(** A call by the host that does not set the developer-mode debug flag. *)
Definition keeps_debug_flag_off (c : call) : bool :=
  match c with
  | CallSetConfiguration cfg => negb (debug_connect_span_stream_in_developer_mode cfg)
  | _ => true
  end.

(** ** Sample objects, used to run the methods *)

Definition sample_settings_with (serverless developer : bool) (host : scalar)
    (custom_attributes : list (value * value)) (exclude : list string)
    (labels : list (gmap string scalar)) : Settings :=
  {| serverless_mode_enabled := serverless;
     developer_mode := developer;
     agent_run_id := SStr "run-1";
     license_key := SStr "license";
     infinite_tracing_trace_observer_host := host;
     infinite_tracing_trace_observer_port := SInt 443;
     infinite_tracing_ssl := true;
     infinite_tracing_compression := SBool true;
     distributed_tracing_enabled := true;
     span_events_enabled := true;
     collect_span_events := true;
     debug_connect_span_stream_in_developer_mode := true;
     application_logging_forwarding_custom_attributes := custom_attributes;
     application_logging_forwarding_labels_enabled := true;
     application_logging_forwarding_labels_exclude := exclude;
     labels := labels |}.

Definition sample_settings : Settings :=
  sample_settings_with false false (SStr "observer.example") [] [] [].

(** The settings [cfg] with the developer-mode debug flag set to [flag]. *)
Definition with_debug_flag (flag : bool) (cfg : Settings) : Settings :=
  {| serverless_mode_enabled := serverless_mode_enabled cfg;
     developer_mode := developer_mode cfg;
     agent_run_id := agent_run_id cfg;
     license_key := license_key cfg;
     infinite_tracing_trace_observer_host := infinite_tracing_trace_observer_host cfg;
     infinite_tracing_trace_observer_port := infinite_tracing_trace_observer_port cfg;
     infinite_tracing_ssl := infinite_tracing_ssl cfg;
     infinite_tracing_compression := infinite_tracing_compression cfg;
     distributed_tracing_enabled := distributed_tracing_enabled cfg;
     span_events_enabled := span_events_enabled cfg;
     collect_span_events := collect_span_events cfg;
     debug_connect_span_stream_in_developer_mode := flag;
     application_logging_forwarding_custom_attributes :=
       application_logging_forwarding_custom_attributes cfg;
     application_logging_forwarding_labels_enabled :=
       application_logging_forwarding_labels_enabled cfg;
     application_logging_forwarding_labels_exclude :=
       application_logging_forwarding_labels_exclude cfg;
     labels := labels cfg |}.

(** Settings with one custom attribute and two labels of the same type. *)
Definition tagged_settings : Settings :=
  sample_settings_with false false SNone
    [(VScalar (SStr "team"), VScalar (SStr "core"))] ["team"]
    (make_label <$> [("env", SStr "prod"); ("env", SStr "staging")]).

(** Settings with one custom attribute and a label that has no value. *)
Definition faulty_settings : Settings :=
  sample_settings_with false false SNone
    [(VScalar (SStr "team"), VScalar (SStr "core"))] []
    [{["label_type" := SStr "env"]}].

(** A session of class [cls] as [__init__] leaves it on an empty trace when
    both protocols answer [cfg]. *)
Definition sample_session (cls : session_class) (cfg : Settings) : Session :=
  {| session_cls := cls;
     _protocol := {| protocol_id := 0; protocol_cls := PROTOCOL cls;
                     protocol_client_cls := CLIENT cls;
                     protocol_configuration := cfg |};
     _otlp_protocol := {| protocol_id := 1; protocol_cls := OTLP_PROTOCOL cls;
                          protocol_client_cls := CLIENT cls;
                          protocol_configuration := cfg |};
     _rpc := None |}.

(** * Properties *)

Ltac unfold_M :=
  unfold mbind, mret, M_bind, M_ret, result_bind, result_ret, emit,
    StreamingRpc_connect, StreamingRpc_close, StreamingRpc_new,
    Protocol_close_connection, Protocol_send in *.

Lemma channels_created_app (tr1 tr2 : trace) :
  channels_created (tr1 ++ tr2) = channels_created tr1 + channels_created tr2.
Proof. unfold channels_created. by rewrite filter_app, length_app. Qed.

Lemma channels_created_cons (e : event) (tr : trace) :
  channels_created (e :: tr) = (if is_rpc_new e then 1 else 0) + channels_created tr.
Proof.
  unfold channels_created. rewrite filter_cons.
  destruct (is_rpc_new e); by case_decide.
Qed.

Lemma open_connections_app (tr1 tr2 : trace) :
  open_connections (tr1 ++ tr2) = foldl open_after (open_connections tr1) tr2.
Proof. unfold open_connections. by rewrite foldl_app. Qed.

(** ** Construction *)

Lemma Session__init__outcome cls app_name linked_applications environment settings tr :
  match Session__init__ cls app_name linked_applications environment settings tr with
  | (Return self, tr') =>
      session_cls self = cls ∧ _rpc self = None ∧
      tr' = tr ++ [EvConnect (_protocol self); EvConnect (_otlp_protocol self)]
  | (Raise e, tr') =>
      tr' = tr ++ [EvConnectFailed (PROTOCOL cls) e] ∨
      ∃ p, tr' = tr ++ [EvConnect p; EvConnectFailed (OTLP_PROTOCOL cls) e]
  end.
Proof.
  unfold Session__init__, Protocol_connect. unfold_M.
  destruct (connect_outcome tr _ _ _ _ _ _) as [cfg|e]; [|by left].
  destruct (connect_outcome (tr ++ _) _ _ _ _ _ _) as [cfg'|e]; simpl.
  - by rewrite <- app_assoc.
  - right. eexists. by rewrite <- app_assoc.
Qed.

━━━━━━━━━━━━━━━━━━━━━━━━━━━━━━

▶ TASK INSTRUCTIONS:
Would you print exactly, and only, the lines of the data above from the line with "open_connections (tr1 ++" through the line with "self, tr') =>", inclusive?

▶ ANSWER BOX:
  open_connections (tr1 ++ tr2) = foldl open_after (open_connections tr1) tr2.
Proof. unfold open_connections. by rewrite foldl_app. Qed.

(** ** Construction *)

Lemma Session__init__outcome cls app_name linked_applications environment settings tr :
  match Session__init__ cls app_name linked_applications environment settings tr with
  | (Return self, tr') =>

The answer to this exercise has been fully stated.